Recorded data:
※
(* ===== verification/Cadence.v ===== *)
(** * Cadence: the period of the reports

    After an upload or a dry run the closure sets [initialDelay] to
    [wait.Jitter(interval, 1.2)] (line 184 of insightsuploader.go), returns,
    [wait.Until] waits its fifteen seconds (line 185) and calls the closure
    again, which waits for [initialDelay] in its [select] (line 97).  While
    the enabled state does not change nothing else ends that [select], so
    the next report starts after the time the cycle took, the period of
    [wait.Until] and the jittered interval: the period of the reports is
    longer than the interval by the first two. *)

From Stdlib Require Import QArith.
From stdpp Require Import base tactics strings list.
From S2P Require Import Prelude Timing Status Channel DryRun Uploader Scenario.
From S2P Require Import CycleSpec Startup Restart RunLoop Clock Timed Wakeup.

#[local] Open Scope Z_scope.

Section Paths.
Context `{Errors}.

(** The paths of the closure that reach its last statement,
    [initialDelay = wait.Jitter(interval, 1.2)]. *)
Definition reports (p : Path) : bool :=
  match p with Uploaded | DryRun _ _ => true | _ => false end.

End Paths.

(** ** While the enabled state does not change *)

Section Quiet.
Context `{Errors} `{TimeFormat} `{Jitterer} {Heap R : Type} `{StatusReporter R}.
Context `{!Durable R}.
Context (w : World Heap) (cl : insightsclient.Client Heap) (b : bool).
Hypothesis quiet : forall u, enabled_at w cl u = b.
Implicit Types (sys : Sys Heap R) (t p : Time) (n : nat) (ts : TSys Heap R).

(** The polls during the [select] leave the system as it is. *)
Lemma select_at_keeps t p sys : watching cl b sys -> (select_at w t p sys).1.2 = sys.
Proof.
  intros Hw. unfold select_at. destruct (_ <=? _); [done|].
  pose proof Hw as (_ & ->).
  pose proof (await_quiet (count_polls p (deadline w t (initialDelay (main sys))))
                w p sys cl b Hw quiet) as Hq.
  destruct (await _ _ _ _) as [[o sys'] p']. cbn in Hq. by simplify_eq.
Qed.

(** A cycle leaves the channel empty and the watcher where it was. *)
Lemma step_watching (env : Env Heap) sys d st :
  watching cl b sys ->
  watching cl b (mkSys (step env (main sys)) (watcher_seen_ sys) d st).
Proof.
  intros ((Hs & Hc & Hcap) & Hr). destruct (step_sim env (main sys)) as [_ Hcfg].
  apply (f_equal cfg_client) in Hcfg. cbn in Hcfg.
  unfold watching, watches. cbn [main watcher_seen_].
  rewrite step_channel, Hcfg. unfold can_recv in *.
  by destruct (woke _ _), (buf (enabledCh (main sys))).
Qed.

Lemma iteration_watching ts :
  head_ok w ts -> watching cl b (sys ts) -> watching cl b (sys (iteration w ts)).
Proof.
  intros Hok Hw.
  assert ((catch_up w ts).1 = sys ts) as Hcu
    by (apply (polls_quiet _ _ _ _ cl b); [apply Hw | done]).
  destruct (iteration_cases w ts Hok)
    as [(_ & -> & _)|[(_ & _ & -> & _)|(_ & _ & t & k & sys1 & Hcl)]].
  - by rewrite Hcu.
  - by rewrite Hcu.
  - destruct Hcl as (Hsel & _ & -> & _). apply (f_equal snd) in Hsel.
    cbn [snd] in Hsel. rewrite Hcu, select_at_keeps in Hsel by done. subst sys1.
    by apply step_watching.
Qed.

(** The call that follows a call at [t]: after the time of the cycle, the
    period of [wait.Until] and the delay the cycle left, by the timer. *)
Lemma next_cycle_after ts t pick :
  world_ok w -> head_ok w ts ->
  stopped (sys ts) = false -> cancelled_by w (head ts) = false ->
  watching cl b (sys ts) ->
  started (iteration w ts) = (t, pick) :: started ts ->
  let d := Z.max 0 (initialDelay (main (sys (iteration w ts)))) in
  cancelled_by w (t + busy w t + period_Until + d) = false ->
  started (iteration w (iteration w ts))
  = (t + busy w t + period_Until + d, WakeTimer) :: (t, pick) :: started ts.
Proof.
  intros Hwo Hok Hs Hc Hw Hst d Hc'.
  pose proof (iteration_watching ts Hok Hw) as Hw'.
  destruct (iteration_calls w ts Hok Hs Hc)
    as (t' & k & sys1 & _ & _ & Hsys & Hh & Hst').
  rewrite Hst' in Hst. simplify_eq.
  assert (cancelled_by w (t + busy w t + period_Until) = false) as Hc1
    by (apply (cancelled_by_mono w _ (t + busy w t + period_Until + d));
        [unfold d; lia | done]).
  rewrite next_head_period in Hh by done.
  destruct (iteration_calls w (iteration w ts))
    as (t2 & k2 & sys2 & Hsel & _ & _ & _ & ->);
    [by apply iteration_head_ok | by rewrite Hsys | by rewrite Hh |].
  unfold catch_up in Hsel.
  rewrite (polls_quiet _ _ _ _ cl b), Hh in Hsel by (done || apply Hw').
  cbn [fst snd] in Hsel.
  rewrite (select_at_timer _ _ _ _ cl b) in Hsel by done.
  simplify_eq. by rewrite Hst'.
Qed.

(** Without a cancellation every [select] is left by its timer. *)
Lemma iteration_by_timer ts :
  cancel_at w = None -> head_ok w ts ->
  watching cl b (sys ts) /\ Forall (fun x => x.2 = WakeTimer) (started ts) ->
  watching cl b (sys (iteration w ts))
  /\ Forall (fun x => x.2 = WakeTimer) (started (iteration w ts)).
Proof.
  intros Hca Hok [Hw Hf]. split; [by apply iteration_watching|].
  destruct (iteration_cases w ts Hok)
    as [(_ & _ & _ & ->)|[(_ & _ & _ & _ & ->)|(_ & _ & t & k & sys1 & Hcl)]];
    [done..|].
  destruct Hcl as (Hsel & _ & _ & _ & ->). constructor; [|done]. cbn.
  unfold catch_up in Hsel.
  rewrite (polls_quiet _ _ _ _ cl b) in Hsel by (done || apply Hw).
  cbn [fst snd] in Hsel.
  rewrite (select_at_timer _ _ _ _ cl b) in Hsel;
    [by simplify_eq | done | done | by unfold cancelled_by; rewrite Hca].
Qed.

End Quiet.

(** ** The theorems *)

Section Theorems.
Context `{Errors} `{TimeFormat} `{Jitterer} {Heap R : Type} `{StatusReporter R}.
Context `{!Durable R}.
Implicit Types (w : World Heap) (ts : TSys Heap R).

(** C14: the period of the reports: while the enabled state does not
    change, the call of the closure that follows an upload or a dry run
    starts after the time the cycle took, the fifteen seconds of
    [wait.Until] and the delay [wait.Jitter(interval, 1.2)], by the timer
    of its [select] and by nothing else; the delay is at least the
    interval and at most the interval times one plus the width of the
    jitter. *)
Theorem upload_cadence w cl b ts t pick :
  world_ok w -> (forall u, enabled_at w cl u = b) ->
  head_ok w ts -> stopped (sys ts) = false -> cancelled_by w (head ts) = false ->
  watching cl b (sys ts) -> is_sample (draw w t) ->
  started (iteration w ts) = (t, pick) :: started ts ->
  reports (path (config_of (c (main (sys ts)))) (env_at_time w t pick)
                (abs (main (sys ts)))) = true ->
  let i := interval (main (sys (iteration w ts))) in
  let d := jitter i 1.2 (draw w t) in
  0 < i -> cancelled_by w (t + busy w t + period_Until + d) = false ->
  started (iteration w (iteration w ts))
  = (t + busy w t + period_Until + d, WakeTimer) :: (t, pick) :: started ts
  /\ i <= d /\ (inject_Z d <= inject_Z i * (1 + width 1.2))%Q.
Proof.
  intros Hw Hq Hok Hs Hc Hwa Hr Hst Hp i d Hi Hc'.
  pose proof (iteration_delay w ts t pick Hok Hs Hc Hst) as Hd. cbn zeta in Hd.
  assert (initialDelay (main (sys (iteration w ts))) = d) as Hd'
    by (rewrite Hd; by destruct (path _ _ _)).
  pose proof (jitter_ge i 1.2%Q (draw w t) ltac:(lia) Hr) as Hge. fold d in Hge.
  split; [|split; [done | apply jitter_le; (done || lia)]].
  rewrite (next_cycle_after w cl b Hq ts t pick) by (rewrite ?Hd', ?Z.max_r; done || lia).
  by rewrite Hd', Z.max_r by lia.
Qed.

(** While the enabled state does not change and nobody cancels, no
    [select] of a run is cut short: every cycle starts by the timer. *)
Theorem quiet_run_by_timers w cl b ts n :
  world_ok w -> (forall u, enabled_at w cl u = b) -> cancel_at w = None ->
  head_ok w ts -> watching cl b (sys ts) -> started ts = [] ->
  Forall (fun x => x.2 = WakeTimer) (started (timed_run n w ts)).
Proof.
  intros Hw Hq Hca Hok Hwa Hnil.
  apply (timed_run_keeps _ w Hw
           (fun ts Hok => iteration_by_timer w cl b Hq ts Hca Hok) n ts Hok).
  split; [done|]. by rewrite Hnil.
Qed.

End Theorems.

(** ** The theorems at the run of [Scenario] *)

Lemma steady_quiet u : enabled_at steady script_client u = true.
Proof. done. Qed.

Lemma upload_cadence_witness :
  started (iteration steady (iteration steady ts0))
  = [(first_timer + busy steady first_timer + period_Until
      + jitter (interval (main (sys (iteration steady ts0)))) 1.2
               (draw steady first_timer), WakeTimer);
     (first_timer, WakeTimer)]
  /\ interval (main (sys (iteration steady ts0)))
     <= jitter (interval (main (sys (iteration steady ts0)))) 1.2
               (draw steady first_timer)
  /\ (inject_Z (jitter (interval (main (sys (iteration steady ts0)))) 1.2
                       (draw steady first_timer))
      <= inject_Z (interval (main (sys (iteration steady ts0)))) * (1 + width 1.2))%Q.
Proof.
  apply (upload_cadence steady script_client true ts0 first_timer WakeTimer
           steady_ok steady_quiet (ts0_ok steady));
    [done | done | apply ts0_watching | apply sample_half | by vm_compute
    | by vm_compute | by vm_compute | done].
Defined.

Lemma quiet_run_by_timers_witness :
  Forall (fun x => x.2 = WakeTimer) (started (timed_run 5 steady ts0)).
Proof.
  by apply (quiet_run_by_timers steady script_client true ts0 5 steady_ok
              steady_quiet eq_refl (ts0_ok steady) ts0_watching).
Defined.
(** [scanf("%d", &x)], whose result the programs do not check: with no
    integer left the variable keeps an indeterminate value, a fault. *)
Definition scanf (w : console) : res (Z * console) :=
  match input w with
  | z :: zs => Ok (z, Console zs (output w))
  | [] => Fail EndOfInput
  end.

Definition printf (ps : list piece) (w : console) : console :=
  Console (input w) (output w ++ ps).

(** ** Tactics and hints *)

Create HintDb code.

(** Closes the side conditions of the rules: bounds and int ranges. *)
Ltac code_lia :=
  unfold is_int, is_long, INT_MIN, INT_MAX, LONG_MIN, LONG_MAX in *; lia.

(** The same with products. *)
Ltac code_nia :=
  unfold is_int, is_long, INT_MIN, INT_MAX, LONG_MIN, LONG_MAX in *; nia.

(** The same in the presence of divisions and remainders. *)
Ltac div_lia := Z.to_euclidean_division_equations; code_lia.

(** Turns the boolean tests of the code into hypotheses on integers. *)
Ltac code_case :=
  match goal with
  | |- context [if ?b then _ else _] =>
      match b with
      | context [?x <? ?y] => destruct (Z.ltb_spec x y)
      | context [?x <=? ?y] => destruct (Z.leb_spec x y)
      | context [?x >? ?y] => rewrite (Z.gtb_ltb x y); destruct (Z.ltb_spec y x)
      | context [?x >=? ?y] => rewrite (Z.geb_leb x y); destruct (Z.leb_spec y x)
      | context [?x =? ?y] => destruct (Z.eqb_spec x y)
      end; simpl
  end.

(** ** Fibonacci numbers, the reference of several programs *)

Fixpoint fib (n : nat) : Z :=
  match n with
  | O => 0
  | S m => match m with O => 1 | S k => fib m + fib k end
  end.

Lemma fib_SS n : fib (S (S n)) = fib (S n) + fib n.
Proof. done. Qed.

Lemma fib_pos n : 0 <= fib n /\ 1 <= fib (S n).
Proof. induction n as [|n [IH1 IH2]]; [simpl; lia|]. rewrite fib_SS. lia. Qed.

#[global] Arguments fib n : simpl never.
(** ** Sorted ranges of integer arrays *)

(** [a] is ascending on the half-open range [lo, hi). *)
Definition sorted_on (a : list Z) (lo hi : Z) : Prop :=
  forall i j, lo <= i -> i <= j -> j < hi -> a.[i] <= a.[j].

(** The whole array is ascending. *)
Definition ascending (a : list Z) : Prop := sorted_on a 0 (zlen a).

(** A sorted rearrangement of the input: what a sorting routine promises. *)
Definition sorts (a a' : list Z) : Prop := Permutation a a' /\ Sorted Z.le a'.

Lemma sorted_on_step a lo hi :
  0 <= lo -> (forall i, lo <= i -> i + 1 < hi -> a.[i] <= a.[i + 1]) ->
  sorted_on a lo hi.
Proof.
  intros Hlo Hs i j Hi Hij Hj.
  replace j with (i + Z.of_nat (Z.to_nat (j - i))) by lia.
  assert (i + Z.of_nat (Z.to_nat (j - i)) < hi) as Hb by lia. revert Hb.
  generalize (Z.to_nat (j - i)) as n. clear j Hij Hj.
  induction n as [|n IH]; intros Hb; [rewrite Z.add_0_r; lia|].
  replace (i + Z.of_nat (S n)) with (i + Z.of_nat n + 1) by lia.
  transitivity a.[i + Z.of_nat n]; [apply IH; lia | apply Hs; lia].
Qed.

Lemma sorted_on_weaken a lo hi lo' hi' :
  sorted_on a lo hi -> lo <= lo' -> hi' <= hi -> sorted_on a lo' hi'.
Proof. intros Hs ?? i j ???. apply Hs; lia. Qed.

Lemma sorted_on_ext a b lo hi :
  (forall i, lo <= i < hi -> a.[i] = b.[i]) -> sorted_on a lo hi -> sorted_on b lo hi.
Proof. intros He Hs i j ???. rewrite <- !He by lia. apply Hs; lia. Qed.

Lemma sorted_on_empty a lo hi : hi <= lo + 1 -> sorted_on a lo hi.
Proof. intros ? i j ???. by replace j with i by lia. Qed.

Lemma ascending_Sorted a : ascending a <-> Sorted Z.le a.
Proof.
  unfold ascending, sorted_on. split.
  - intros Hs. apply StronglySorted_Sorted.
    induction a as [|x a IH]; constructor.
    + apply IH. intros i j ???.
      specialize (Hs (i + 1) (j + 1)). rewrite zlen_cons in Hs. unfold aget in *.
      replace (Z.to_nat (i + 1)) with (S (Z.to_nat i)) in Hs by lia.
      replace (Z.to_nat (j + 1)) with (S (Z.to_nat j)) in Hs by lia.
      simpl in Hs. apply Hs; lia.
    + apply Forall_aget. intros i Hi.
      specialize (Hs 0 (i + 1)). rewrite zlen_cons in Hs. unfold aget in *.
      replace (Z.to_nat (i + 1)) with (S (Z.to_nat i)) in Hs by lia.
      simpl in Hs. apply Hs; lia.
  - intros Hs. apply Sorted_StronglySorted in Hs; [|intros ???; apply Z.le_trans].
    induction Hs as [|x a Hs IH Hx]; intros i j Hi Hij Hj; [unfold zlen in Hj; simpl in Hj; lia|].
    rewrite zlen_cons in Hj. unfold aget in *.
    destruct (decide (i = 0)) as [->|Hi0].
    + destruct (decide (j = 0)) as [->|]; [done|].
      replace (Z.to_nat j) with (S (Z.to_nat (j - 1))) by lia. simpl.
      apply (proj1 (Forall_aget _ _) Hx (j - 1)). lia.
    + replace (Z.to_nat j) with (S (Z.to_nat (j - 1))) by lia.
      replace (Z.to_nat i) with (S (Z.to_nat (i - 1))) by lia. simpl.
      apply IH; lia.
Qed.

Lemma sorts_intro a a' :
  Permutation a' a -> sorted_on a' 0 (zlen a') -> sorts a a'.
Proof. intros ??. split; [by symmetry | by apply ascending_Sorted]. Qed.

(** Two sorted rearrangements of the same array are equal, so any two
    routines with this contract agree. *)
Lemma sorts_unique a b c : sorts a b -> sorts a c -> b = c.
Proof.
  intros [Hb Sb] [Hc Sc].
  apply (Sorted_unique Z.le); [done..|]. by rewrite <- Hb.
Qed.

(** ** Rearrangements of a range *)

(** [a'] is [a] with the cells [l .. r] rearranged among themselves. *)
Definition rearranged (l r : Z) (a a' : list Z) : Prop :=
  Permutation a' a /\ zlen a' = zlen a /\
  (forall p, 0 <= p -> p < l \/ r < p -> a'.[p] = a.[p]) /\
  (forall p, l <= p <= r -> exists q, l <= q <= r /\ a'.[p] = a.[q]).

Lemma rearranged_refl l r a : rearranged l r a a.
Proof. split_and!; eauto. Qed.

Lemma rearranged_trans l r a b c :
  rearranged l r a b -> rearranged l r b c -> rearranged l r a c.
Proof.
  intros (Hp & Hl & Ho & Hi) (Hp' & Hl' & Ho' & Hi'). split_and!.
  - by rewrite Hp'.
  - lia.
  - intros p ??. rewrite Ho', Ho by done. done.
  - intros p Hq. destruct (Hi' p Hq) as (q & Hq1 & ->). by apply Hi.
Qed.

Lemma rearranged_exchange l r a i j :
  0 <= l -> l <= i <= r -> l <= j <= r -> r < zlen a -> rearranged l r a (exchange a i j).
Proof.
  intros Hl Hi Hj Hr. split_and!.
  - apply Permutation_exchange; lia.
  - apply zlen_exchange.
  - intros p ??. rewrite aget_exchange by lia. repeat case_decide; [lia..|done].
  - intros p Hp. rewrite aget_exchange by lia. repeat case_decide; eauto.
Qed.

Lemma rearranged_widen l r l' r' a a' :
  rearranged l r a a' -> 0 <= l' <= l -> r <= r' -> rearranged l' r' a a'.
Proof.
  intros (Hp & Hl & Ho & Hi) ??. split_and!; [done..| |].
  - intros p ??. apply Ho; lia.
  - intros p Hp'. destruct (decide (l <= p <= r)) as [Hin|Hout].
    + destruct (Hi p Hin) as (q & Hq & ->). exists q. split; [lia|done].
    + exists p. split; [done|]. apply Ho; lia.
Qed.

(** What holds of every cell of the range still does. *)
Lemma rearranged_forall l r a a' (P : Z -> Prop) :
  rearranged l r a a' -> (forall p, l <= p <= r -> P a.[p]) ->
  forall p, l <= p <= r -> P a'.[p].
Proof. intros (_ & _ & _ & Hi) HP p Hp. destruct (Hi p Hp) as (q & Hq & ->). auto. Qed.

(** ** The exchange of two cells, as the programs write it *)

(** [t = a[i]; a[i] = a[j]; a[j] = t;], inline or as [swap(&a[i], &a[j])]. *)
Definition swap {A} `{Inhabited A} (a : list A) (i j : Z) : res (list A) :=
  let* t := rd a i in
  let* x := rd a j in
  let* a := wr a i x in
  wr a j t.

Lemma wp_swap {A} `{Inhabited A} (a : list A) i j (Q : list A -> Prop) :
  0 <= i < zlen a -> 0 <= j < zlen a -> Q (exchange a i j) -> wp (swap a i j) Q.
Proof.
  intros Hi Hj HQ. unfold swap.
  rewrite rd_Ok by done. simpl. rewrite rd_Ok by done. simpl.
  rewrite wr_Ok by done. simpl. rewrite wr_Ok by (by rewrite zlen_upd). exact HQ.
Qed.

(** ** Reading and printing an array *)

(** [int a[n];]: an array of variable length needs a positive length. *)
Definition vla (n : Z) : res unit := demand (0 <? n) OutOfBounds.

(** [for (i = 0; i < n; i++) scanf("%d", &a[i]);] on an array of [n] cells:
    the cells read so far are the prefix of the array that has a value. *)
Definition read_array (n : Z) (w : console) : res (list Z * console) :=
  for_up 0 n (fun _ '(a, w) =>
    let* (v, w) := scanf w in Ok (a ++ [v], w)) ([], w).

(** [for (i = 0; i < n; i++) printf(fmt, a[i]);] *)
Definition print_array (fmt : Z -> list piece) (a : list Z) (n : Z) (w : console)
    : res console :=
  for_up 0 n (fun i w => let* v := rd a i in Ok (printf (fmt v) w)) w.

Lemma read_array_spec xs rest out n :
  zlen xs = n -> read_array n (Console (xs ++ rest) out) = Ok (xs, Console rest out).
Proof.
  intros <-. unfold read_array, for_up, zlen.
  replace (Z.to_nat (Z.of_nat (length xs) - 0)) with (length xs) by lia.
  assert (forall pre i,
    for_n (length xs) i (fun _ '(a, w) => let* (v, w) := scanf w in Ok (a ++ [v], w))
      (pre, Console (xs ++ rest) out) = Ok (pre ++ xs, Console rest out)) as H.
  { induction xs as [|x xs IH]; intros pre i; simpl; [by rewrite app_nil_r|].
    rewrite IH. by rewrite <- app_assoc. }
  apply (H []).
Qed.

Lemma print_array_spec fmt a inp out :
  print_array fmt a (zlen a) (Console inp out) =
    Ok (Console inp (out ++ concat (map fmt a))).
Proof.
  unfold print_array, for_up.
  assert (forall post pre out, a = pre ++ post ->
    for_n (length post) (zlen pre) (fun i w => let* v := rd a i in Ok (printf (fmt v) w))
      (Console inp out) = Ok (Console inp (out ++ concat (map fmt post)))) as H.
  { induction post as [|x post IH]; intros pre o Ha; simpl; [by rewrite app_nil_r|].
    rewrite rd_Ok by (rewrite Ha, zlen_app, zlen_cons; pose proof (zlen_nonneg pre);
      pose proof (zlen_nonneg post); lia). simpl.
    rewrite <- (zlen_snoc x pre). unfold printf at 2. simpl.
    rewrite (IH (pre ++ [x])) by (by rewrite <- app_assoc).
    rewrite Ha, aget_app_r, Z.sub_diag by lia. by rewrite <- app_assoc. }
  replace (Z.to_nat (zlen a - 0)) with (length a) by (unfold zlen; lia).
  apply (H a []). done.
Qed.

(** ** Tactics *)

Ltac arr_lia := rewrite ?zlen_upd, ?zlen_exchange in *; code_lia.

(** One step of the total-correctness calculus. *)
Ltac wp_step :=
  lazymatch goal with
  | |- wp (bind _ _) _ => apply wp_bind
  | |- wp (Ok _) _ => apply wp_Ok
  | |- wp (rd _ _) _ => apply wp_rd; [arr_lia|]
  | |- wp (wr _ _ _) _ => apply wp_wr; [arr_lia|]
  | |- wp (swap _ _ _) _ => apply wp_swap; [arr_lia|arr_lia|]
  | |- wp (int _) _ => apply wp_int; [arr_lia|]
  | |- wp (long _) _ => apply wp_long; [arr_lia|]
  | |- wp (if _ then _ else _) _ => code_case
  | |- wp (match ?p with (_, _) => _ end) _ => destruct p
  end.

Ltac wp_steps := repeat wp_step; simpl.

(** ** Splitting a list at an index *)

Section split.
Context {A : Type} `{Inhabited A}.
Implicit Types (a : list A).

Lemma aget_split a i :
  0 <= i < zlen a -> exists pre post, a = pre ++ a.[i] :: post /\ zlen pre = i.
Proof.
  intros Hi. unfold aget, zlen in *. exists (take (Z.to_nat i) a), (drop (S (Z.to_nat i)) a).
  split; [|rewrite length_take; lia]. symmetry. apply take_drop_middle.
  apply list_lookup_lookup_total_lt. lia.
Qed.

Lemma upd_split (pre : list A) x y post : upd (pre ++ x :: post) (zlen pre) y = pre ++ y :: post.
Proof. unfold upd, zlen. rewrite Nat2Z.id. rewrite insert_app_r_alt by lia. by rewrite Nat.sub_diag. Qed.

Lemma aget_middle (pre : list A) x post : (pre ++ x :: post).[zlen pre] = x.
Proof. rewrite aget_app_r by lia. by rewrite Z.sub_diag. Qed.

Lemma upd_map {B} `{Inhabited B} (f : A -> B) a i v : map f (upd a i v) = upd (map f a) i (f v).
Proof. unfold upd. apply list_fmap_insert. Qed.

Lemma aget_map {B} `{Inhabited B} (f : A -> B) a i : 0 <= i < zlen a -> (map f a).[i] = f a.[i].
Proof.
  intros Hi. unfold aget, zlen in *. apply list_lookup_total_correct.
  rewrite list_lookup_fmap, (list_lookup_lookup_total_lt a) by lia. done.
Qed.

Lemma zlen_map {B} (f : A -> B) a : zlen (map f a) = zlen a.
Proof. unfold zlen. by rewrite length_map. Qed.
End split.

(** ** Matrices *)

(** Row-major order: entry (i, j) is cell i * m + j of the flattened matrix. *)
Lemma aget_concat (mat : list (list Z)) m i j :
  Forall (fun row => zlen row = m) mat -> 0 <= i < zlen mat -> 0 <= j < m ->
  0 <= i * m + j < zlen (concat mat) /\ (concat mat).[i * m + j] = mat.[i].[j].
Proof.
  intros Hr. revert i. induction Hr as [|row mat Hrow Hr IH]; intros i Hi Hj.
  { unfold zlen in Hi. simpl in Hi. lia. }
  simpl. rewrite zlen_cons in Hi. rewrite zlen_app. destruct (decide (i = 0)) as [->|Hi0].
  - rewrite aget_app_l by lia. pose proof (zlen_nonneg (concat mat)). split; [lia|done].
  - destruct (IH (i - 1)) as [Hb E]; [lia..|]. split; [lia|].
    rewrite aget_app_r by nia. replace (i * m + j - zlen row) with ((i - 1) * m + j) by lia.
    rewrite E. unfold aget at 2 4.
    replace (Z.to_nat i) with (S (Z.to_nat (i - 1))) by lia. done.
Qed.

(** ** Cells in the middle of an array *)

Lemma rdu_middle pre v post i : zlen pre = i -> rdu (pre ++ Some v :: post) i = Ok v.
Proof.
  intros <-. unfold rdu. rewrite rd_Ok by (rewrite zlen_app, zlen_cons; pose proof (zlen_nonneg pre);
    pose proof (zlen_nonneg post); lia). by rewrite aget_middle.
Qed.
※
Instructions for the task -> For this exercise, gather every line of the data that contains the word "printf".

Exercise output ->
Definition printf (ps : list piece) (w : console) : console :=
(** [for (i = 0; i < n; i++) printf(fmt, a[i]);] *)
  for_up 0 n (fun i w => let* v := rd a i in Ok (printf (fmt v) w)) w.
    for_n (length post) (zlen pre) (fun i w => let* v := rd a i in Ok (printf (fmt v) w))
    rewrite <- (zlen_snoc x pre). unfold printf at 2. simpl.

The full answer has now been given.